PQV sofre críticas e Caixa abre diálogo com comissão de empregados

17/05/2023 22:20

Gerou grande repercussão entre os empregados e as entidades sindicais as alterações feitas no atual Programa de Qualidade de Vendas (PQV) pela atual gestão da Caixa

As mudanças promovidas no Programa de Qualidade de Vendas (PQV) da Caixa geraram polêmica entre os empregados e as entidades sindicais. Diante da repercussão, a Caixa soltou um comunicado para explicar os ajustes promovidos no programa pela atual gestão da instituição.

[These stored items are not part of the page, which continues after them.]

(* ===== verification/Trace.v ===== *)
(** * What the driver does on the bus, on every device

    A small logic for statements of the form: whatever the device answers, the
    computation performs these register accesses, in this order.  [traces c m T]
    says that [m], started with static configuration [c], ends without a fault,
    keeps the configuration, and that its result and its accesses satisfy [T].
    When the adapter is lost half-way the accesses after that point never reach
    the bus; hence the condition that it is still there at the end. *)
From S2P Require Import Prelude Regs Types Osdep.

(** register accesses at the level of [IXGBE_READ_REG]/[IXGBE_WRITE_REG] *)
Inductive access := Rd (r v : Z) | Wr (r v : Z) | Dly (us : Z).

(** the bus events of one [IXGBE_READ_REG r] before its last one: reads of [r],
    of [STATUS] and of the SGMII busy register, and the waits in between; the
    last one is the read of [r] whose value the driver gets *)
Definition read_event (r : Z) (e : event) : Prop :=
  match e with
  | ERead r' _ => r' = r \/ r' = IXGBE_STATUS \/ r' = IXGBE_MAC_SGMII_BUSY
  | EWrite _ _ => False
  | EDelay us => us <= 3000
  end.

Inductive realizes : list access -> list event -> Prop :=
| rz_nil : realizes [] []
| rz_rd r v a l l' :
    Forall (read_event r) l -> realizes a l' -> realizes (Rd r v :: a) (l ++ ERead r v :: l')
| rz_wr r v a l :
    in_range 32 v -> realizes a l -> realizes (Wr r v :: a) (EWrite r v :: l)
| rz_dly us a l : realizes a l -> realizes (Dly us :: a) (EDelay us :: l).

(** the registers a list of accesses writes, with the values *)
Fixpoint wrs (l : list access) : list (Z * Z) :=
  match l with
  | [] => []
  | Wr r v :: l' => (r, v) :: wrs l'
  | _ :: l' => wrs l'
  end.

A Caixa também atendeu ao pedido da Comissão Executiva dos Empregados (CEE-Caixa), que pediu explicações sobre o programa, e marcou uma reunião para esta sexta-feira, 19. Entre os pontos mais criticados do programa, destaques para a possibilidade da aplicação de penalidades mais rígidas quando a pontuação do empregado é inferior à 90 pontos (a chamada faixa de verificação) e para “Comissão de Avaliação e Enquadramento”, instância que delibera pelas punições, sem a presença de um membro da rede

No comunicado, a Caixa enfatiza que o PQV passou a ser uma exigência do Banco Central (BC) e foi implementado na Caixa em 2020, sob a gestão de Pedro Guimarães, em atendimento à Resolução CMN 4.539/2016, depois revogada e substituída pela Resolução CMN 4.949/2021, que dispõe sobre princípios e procedimentos a serem adotados no relacionamento com clientes e usuários de produtos e de serviços. A direção da Caixa justifica que com essa regulamentação, todas as instituições financeiras ficaram sujeitas às mesmas exigências e penalidades em caso de descumprimento.

A dirigente do Sindicato dos Bancários/ES e membro da CEE-Caixa, Lizandre Borges, admite que as alterações causaram surpresa, mas ponderou que o PQV não é um programa de autoria da atual gestão da Caixa. “Importante frisar que o PQV é uma imposição do BC. A Caixa está sustentando que a versão do atual programa é transitória, e que um novo PQV será proposto no segundo semestre”, pontua a dirigente. Ela acrescenta que o descontentamento dos empregados com o PQV se intensificou em 2022 e permaneceu neste ano. Lizandre lembra que foi constituído um Grupo de Trabalho Multidisciplinar para fazer a revisão do programa.

De acordo com a Caixa, um novo PQV está em  em construção e seguirá os trâmites de governança da instituição para sua aprovação, com implantação prevista a partir do segundo semestre deste ano. A Caixa ainda sustenta que se não fossem adotadas as alterações, o regulamento vigente (2022) seria mantido com relação às vendas realizadas no primeiro semestre de 2023.

“Neste momento, o diálogo é a via mais sensata para discutirmos os retrocessos impostos pelo PQV. Ora, é óbvio e ululante que queremos nos livrar de todo o entulho legado pela gestão Pedro Guimarães, que foi marcada pelos casos de assédio sexual e moral e retrocessos que afastaram a Caixa de sua vocação social e enfraqueceram os alicerces da instituição. Queremos enterrar definitivamente esse entulho. Creio que esse também seja o desejo da atual presidenta da Caixa”, afirma. 

A dirigente diz ainda que o Sindicato não vai se furtar do seu papel de fiscalizar e defender prioritariamente os interesses dos empregados e das empregadas da Caixa. “A transição é sempre um momento difícil, mas entendemos que medidas polêmicas como as anunciadas poderiam ser previamente discutidas com os empregados. Isso evitaria todo esse desgaste”, assinala Lizandre. 

A dirigente tem expectativa positiva que na reunião na sexta-feira se chegue a um consenso e sejam adotadas as medidas necessárias para acabar de vez com o legado autoritário do bolsonarismo nas estruturas da Caixa. “O PQV tem de ser uma ferramenta para gerar qualidade de vida ao trabalhador e não um catalisador de todo esse mal-estar e estresse que vêm sendo causados aos funcionários desde a sua criação”, finaliza.